First, chest physicians should be aware that pulmonary malignant ameloblastoma can first relapse several decades after curative surgery. Indeed, in the present case, the recurrence of ameloblastoma was confirmed 31 years after primary resection. Dissanayake et al. reported that the disease-free interval (time from primary to first metastasis) in malignant ameloblastoma ranges from 2 months to 42 years (pulmonary malignant ameloblastoma: from 2 months to 35 years, cervical LN malignant ameloblastoma: from 1.5 months to 42 years) (2). Each case showed repeated local recurrence before metastasis (2,12). The previous studies showed that the interval from curative primary surgery to pulmonary metastasis without local recurrence ranged from 5 to 29 years, with a median of 13.4 years (Table) (3-11), so the present case was the longest case. Although routine long follow-up is not easy, chest physicians should be aware that pulmonary malignant ameloblastoma can first relapse several decades after curative surgery.
Second, pulmonary malignant ameloblastoma without local recurrence may be associated with a good prognosis. Indeed, the disease of our patient remained clinically stable for 8.4 years despite no treatment. Pulmonary malignant ameloblastoma has been reported to have a poor prognosis, with a median survival time of 2.6-3 years (2,13). However, regarding pulmonary malignant ameloblastoma patients without local recurrence, previous studies have shown that the disease remained stable in all patients, and they were all still alive in the follow-up period (average 3.8 years: range 0-8.4 years) (Table) (3-11). The median survival time for pulmonary malignant ameloblastoma without local recurrence should be longer due to their excellent clinical stability. Given the present and previous findings, pulmonary malignant ameloblastoma without local recurrence seems to be associated with a good prognosis. Although why these patients have a good prognosis remains unclear, we believe that the presence of local recurrence can greatly affect the prognosis. In ameloblastoma, local recurrence and surgical procedures have been reported to be associated with hematogenous and lymphatic metastasis (5). In addition, repeated local recurrence may lead to malignant transformation (14), these mechanisms lead to systemic dissemination and a poor prognosis. However, pulmonary malignant ameloblastoma without local recurrence may be caused by aspiration of tumor cells from a resected primary oral lesion (1,15), growing very slowly and thus resulting in a better prognosis.
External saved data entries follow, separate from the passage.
(** * Part III: more of the code *)

(** ** The tagger numbers in document order and writes nothing else *)

Lemma untaggedOf_cons_tagged (h : gmap ref Element) el els :
  hasAttribute h el EDITOR_ID = true →
  untaggedOf h (el :: els) = untaggedOf h els.
Proof.
  intros H. unfold untaggedOf. rewrite filter_cons_False; [done|]. congruence.
Qed.

Lemma untaggedOf_cons_untagged (h : gmap ref Element) el els :
  hasAttribute h el EDITOR_ID = false →
  untaggedOf h (el :: els) = el :: untaggedOf h els.
Proof. intros H. unfold untaggedOf. by rewrite filter_cons_True. Qed.

(** Tagging an element that is not in the list does not change which of
    the list's elements are untagged. *)
Lemma untaggedOf_setAttribute_other (h : gmap ref Element) el v els :
  el ∉ els →
  untaggedOf (setAttribute h el EDITOR_ID v) els = untaggedOf h els.
Proof.
  induction els as [|x els IH]; intros Hnot; [done|].
  apply not_elem_of_cons in Hnot as [Hne Hnot].
  assert (hasAttribute (setAttribute h el EDITOR_ID v) x EDITOR_ID
          = hasAttribute h x EDITOR_ID) as Hsame.
  { unfold hasAttribute. rewrite getAttribute_setAttribute.
    rewrite decide_False; [done|]. intros [-> _]. done. }
  destruct (hasAttribute h x EDITOR_ID) eqn:Hx.
  - rewrite !untaggedOf_cons_tagged by congruence. by apply IH.
  - rewrite !untaggedOf_cons_untagged by congruence. f_equal. by apply IH.
Qed.

Lemma tagLoop_numbers els : ∀ c (h : gmap ref Element) i r,
  NoDup els → allocated h els →
  untaggedOf h els !! i = Some r →
  getAttribute (tagLoop els c h) r EDITOR_ID = Some ("el-" +:+ pretty (c + i)).
Proof.
  induction els as [|el els IH]; intros c h i r Hnd Hal Hi; [done|].
  apply NoDup_cons in Hnd as [Hnot Hnd].
  unfold allocated in Hal. apply Forall_cons in Hal as [Hel Hal].
  simpl. destruct (hasAttribute h el EDITOR_ID) eqn:Hx.
  - rewrite untaggedOf_cons_tagged in Hi by done. by apply IH.
  - rewrite untaggedOf_cons_untagged in Hi by done.
    destruct i as [|j]; simpl in Hi.
    + injection Hi as <-. apply tagLoop_keeps.
      rewrite getAttribute_setAttribute, decide_True by done.
      destruct Hel as [e ->]. simpl. by rewrite Nat.add_0_r.
    + replace (c + S j) with (S c + j) by lia.
      apply IH; [done| |by rewrite untaggedOf_setAttribute_other].
      unfold allocated. apply Forall_forall. intros x Hx'.
      apply lookup_setAttribute_is_Some.
      rewrite Forall_forall in Hal. by apply Hal.
Qed.

(** X1.  The tagger numbers the elements it tags in document order: on a
    tree whose elements under the body are objects of the heap, each once,
    the [i]-th element (from 0) that arrives without an identifier leaves
    with [el-(i+1)], however many tagged elements stand in between. *)
Theorem attachEditorIds_numbers_in_order (d : Document) (b : Node) :
  bodyOf d = Some b →
  NoDup (walk b) →
  allocated (heap d) (walk b) →
  ∃ d1, attachEditorIds d = Some d1
      ∧ ∀ i r, untaggedOf (heap d) (walk b) !! i = Some r →
          getAttribute (heap d1) r EDITOR_ID = Some ("el-" +:+ pretty (S i)).
Proof.
  intros Hb Hnd Hal. unfold attachEditorIds. rewrite Hb. simpl.
  eexists; split; [done|]. intros i r Hi. simpl.
  by apply (tagLoop_numbers (walk b) 1 (heap d) i r).
Qed.

Lemma tagLoop_outside els : ∀ c (h : gmap ref Element) r,
  r ∉ els → tagLoop els c h !! r = h !! r.
Proof.
  induction els as [|el els IH]; intros c h r Hnot; [done|].
  apply not_elem_of_cons in Hnot as [Hne Hnot]. simpl.
  destruct (hasAttribute h el EDITOR_ID); rewrite IH by done; [done|].
  by apply lookup_setAttribute_ne.
Qed.

Lemma tagLoop_other_attribute els : ∀ c (h : gmap ref Element) r n,
  attrKey n ≠ attrKey EDITOR_ID →
  getAttribute (tagLoop els c h) r n = getAttribute h r n.
Proof.
  induction els as [|el els IH]; intros c h r n Hn; [done|]. simpl.
  destruct (hasAttribute h el EDITOR_ID); rewrite IH by done; [done|].
  rewrite getAttribute_setAttribute, decide_False; [done|]. tauto.
Qed.

Lemma tagLoop_style els : ∀ c (h : gmap ref Element) r,
  style <$> tagLoop els c h !! r = style <$> h !! r.
Proof.
  induction els as [|el els IH]; intros c h r; [done|]. simpl.
  destruct (hasAttribute h el EDITOR_ID); rewrite IH; [done|].
  unfold setAttribute. destruct (decide (el = r)) as [->|Hne].
  - rewrite lookup_alter_eq. by destruct (h !! r).
  - by rewrite lookup_alter_ne.
Qed.

(** X2.  [attachEditorIds] writes identifiers and nothing else: the tree
    is the same, an element that is not under the body (the [html],
    [head] and [body] elements among them, on a tree where they are not
    their own descendants) keeps its whole record, and under the body
    every tag, every style and every attribute other than the identifier
    is what it was. *)
Theorem attachEditorIds_writes_identifiers_only (d : Document) (b : Node) :
  bodyOf d = Some b →
  ∃ d1, attachEditorIds d = Some d1
      ∧ root d1 = root d
      ∧ (∀ r, r ∉ walk b → heap d1 !! r = heap d !! r)
      ∧ (∀ r n, attrKey n ≠ attrKey EDITOR_ID →
                getAttribute (heap d1) r n = getAttribute (heap d) r n)
      ∧ (∀ r, style <$> heap d1 !! r = style <$> heap d !! r)
      ∧ (∀ r, lowerTag (heap d1) r = lowerTag (heap d) r).
Proof.
  intros Hb. unfold attachEditorIds. rewrite Hb. simpl.
  eexists; split; [done|]. simpl. split; [done|].
  split; [intros r; apply tagLoop_outside|].
  split; [intros r n; apply tagLoop_other_attribute|].
  split; [intros r; apply tagLoop_style|].
  intros r. apply tagLoop_lowerTag.
Qed.

(** ** The interactivity pass, run once and run again *)

Section WiringAgain.
Context (browser : Browser).
Implicit Types (h : gmap ref Element) (ls : gmap ref nat) (r el : ref).

Lemma interactiveLoop_cons el els h ls k :
  interactiveLoop browser (el :: els) h ls k =
  interactiveLoop browser els (wiredHeap browser h el k)
    (<[el := S (default 0 (ls !! el))]> ls) (drawsAfter h el k).
Proof.
  simpl. unfold wiredHeap, drawsAfter.
  by destruct (hasAttribute h el EDITOR_ID).
Qed.

Lemma wiredHeap_other h el k r :
  r ≠ el → wiredHeap browser h el k !! r = h !! r.
Proof.
  intros Hne. unfold wiredHeap.
  destruct (isImg _ el); destruct (hasAttribute h el EDITOR_ID);
    rewrite ?lookup_setAttribute_ne by done; done.
Qed.

Lemma wiredHeap_lowerTag h el k r :
  lowerTag (wiredHeap browser h el k) r = lowerTag h r.
Proof.
  unfold wiredHeap.
  destruct (isImg _ el); destruct (hasAttribute h el EDITOR_ID);
    rewrite ?lowerTag_setAttribute; done.
Qed.

Lemma wiredHeap_allocated h el k r :
  is_Some (wiredHeap browser h el k !! r) ↔ is_Some (h !! r).
Proof.
  unfold wiredHeap.
  destruct (isImg _ el); destruct (hasAttribute h el EDITOR_ID);
    rewrite ?lookup_setAttribute_is_Some; done.
Qed.

Lemma wiredHeap_attribute h el k r n :
  attrKey n ≠ attrKey EDITOR_ID → attrKey n ≠ attrKey "draggable" →
  getAttribute (wiredHeap browser h el k) r n = getAttribute h r n.
Proof.
  intros H1 H2. unfold wiredHeap.
  destruct (isImg _ el); destruct (hasAttribute h el EDITOR_ID);
    rewrite ?getAttribute_setAttribute, ?decide_False by tauto; done.
Qed.

Lemma wiredHeap_style h el k r :
  style <$> wiredHeap browser h el k !! r = style <$> h !! r.
Proof.
  assert (∀ h' name v, style <$> setAttribute h' el name v !! r
                       = style <$> h' !! r) as Hs.
  { intros h' name v. unfold setAttribute.
    destruct (decide (el = r)) as [->|Hne]; [|by rewrite lookup_alter_ne].
    rewrite lookup_alter_eq. by destruct (h' !! r). }
  unfold wiredHeap.
  destruct (isImg _ el); destruct (hasAttribute h el EDITOR_ID);
    rewrite ?Hs; done.
Qed.

(** An identifier that is there is kept, with its value. *)
Lemma wiredHeap_keeps h el k r v :
  getAttribute h r EDITOR_ID = Some v →
  getAttribute (wiredHeap browser h el k) r EDITOR_ID = Some v.
Proof.
  intros Hv. unfold wiredHeap.
  assert (getAttribute
            (if hasAttribute h el EDITOR_ID then h
             else setAttribute h el EDITOR_ID ("el-" +:+ random36 browser k))
            r EDITOR_ID = Some v) as Hv1.
  { destruct (hasAttribute h el EDITOR_ID) eqn:E; [done|].
    rewrite getAttribute_setAttribute, decide_False; [done|].
    intros [-> _]. apply hasAttribute_false in E. congruence. }
  destruct (isImg _ el); [|done].
  rewrite getAttribute_setAttribute, decide_False; [done|].
  intros [_ Hk]. vm_compute in Hk. discriminate Hk.
Qed.

(** The round settles the element it is run on. *)
Lemma wiredHeap_settles h el k :
  is_Some (h !! el) → settled (wiredHeap browser h el k) el.
Proof.
  intros [e He]. unfold settled.
  set (h1 := if hasAttribute h el EDITOR_ID then h
             else setAttribute h el EDITOR_ID ("el-" +:+ random36 browser k)).
  assert (is_Some (h1 !! el)) as [e1 He1].
  { unfold h1. destruct (hasAttribute h el EDITOR_ID); [by eexists|].
    apply lookup_setAttribute_is_Some. by eexists. }
  assert (is_Some (getAttribute h1 el EDITOR_ID)) as [v Hv].
  { unfold h1. destruct (hasAttribute h el EDITOR_ID) eqn:E.
    - by apply hasAttribute_true.
    - rewrite getAttribute_setAttribute, decide_True by done.
      rewrite He. by eexists. }
  unfold wiredHeap. fold h1. destruct (isImg h1 el) eqn:Ei.
  - split.
    + apply hasAttribute_true. rewrite getAttribute_setAttribute.
      rewrite decide_False; [by eexists|].
      intros [_ Hk]. vm_compute in Hk. discriminate Hk.
    + intros _. rewrite getAttribute_setAttribute, decide_True by done.
      by rewrite He1.
  - split; [apply hasAttribute_true; by eexists|].
    intros Hi. congruence.
Qed.

(** On a settled element, and on a reference that is no object, the round
    writes nothing. *)
Lemma wiredHeap_fixed h el k :
  h !! el = None ∨ settled h el → wiredHeap browser h el k = h.
Proof.
  intros [Hnone|[Hid Himg]]; unfold wiredHeap.
  - rewrite (setAttribute_unallocated h el) by done.
    destruct (hasAttribute h el EDITOR_ID);
      destruct (isImg h el); by rewrite ?setAttribute_unallocated.
  - rewrite Hid. destruct (isImg h el) eqn:Ei; [|done].
    specialize (Himg eq_refl). unfold getAttribute in Himg.
    apply map_eq. intros r. unfold setAttribute.
    destruct (decide (el = r)) as [->|Hne]; [|by rewrite lookup_alter_ne].
    rewrite lookup_alter_eq. destruct (h !! r) as [[t a s]|]; [|done].
    simpl in *. unfold withAttributes. simpl. do 2 f_equal.
    by apply insert_id.
Qed.

Lemma settled_wiredHeap h el k r :
  settled h r → settled (wiredHeap browser h el k) r.
Proof.
  intros [Hid Himg].
  apply hasAttribute_true in Hid as Hid'. destruct Hid' as [v Hv].
  destruct (decide (r = el)) as [->|Hne].
  - apply wiredHeap_settles. by eapply getAttribute_allocated.
  - unfold settled, hasAttribute, isImg, getAttribute, lowerTag in *.
    by rewrite !wiredHeap_other.
Qed.

Lemma interactiveLoop_fixed els : ∀ h ls k,
  (∀ r, r ∈ els → h !! r = None ∨ settled h r) →
  (interactiveLoop browser els h ls k).1.1 = h.
Proof.
  induction els as [|el els IH]; intros h ls k Hall; [done|].
  rewrite interactiveLoop_cons.
  rewrite wiredHeap_fixed by (apply Hall; by left).
  apply IH. intros r Hr. apply Hall. by right.
Qed.

Lemma interactiveLoop_draws_fixed els : ∀ h ls k,
  (∀ r, r ∈ els → settled h r) →
  (interactiveLoop browser els h ls k).2 = k.
Proof.
  induction els as [|el els IH]; intros h ls k Hall; [done|].
  rewrite interactiveLoop_cons.
  rewrite wiredHeap_fixed by (right; apply Hall; by left).
  unfold drawsAfter. destruct (Hall el) as [-> _]; [by left|].
  apply IH. intros r Hr. apply Hall. by right.
Qed.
In conclusion, we experienced a case of pulmonary malignant ameloblastoma without local recurrence 31 years after primary resection. Chest physicians should be aware that pulmonary malignant ameloblastoma can first relapse several decades after curative surgery. In addition, pulmonary malignant ameloblastoma without local recurrence may be associated with a good prognosis. Because pulmonary malignant ameloblastoma is rare, the accumulation of case reports is necessary in order to confirm our results.
The authors state that they have no Conflict of Interest (COI).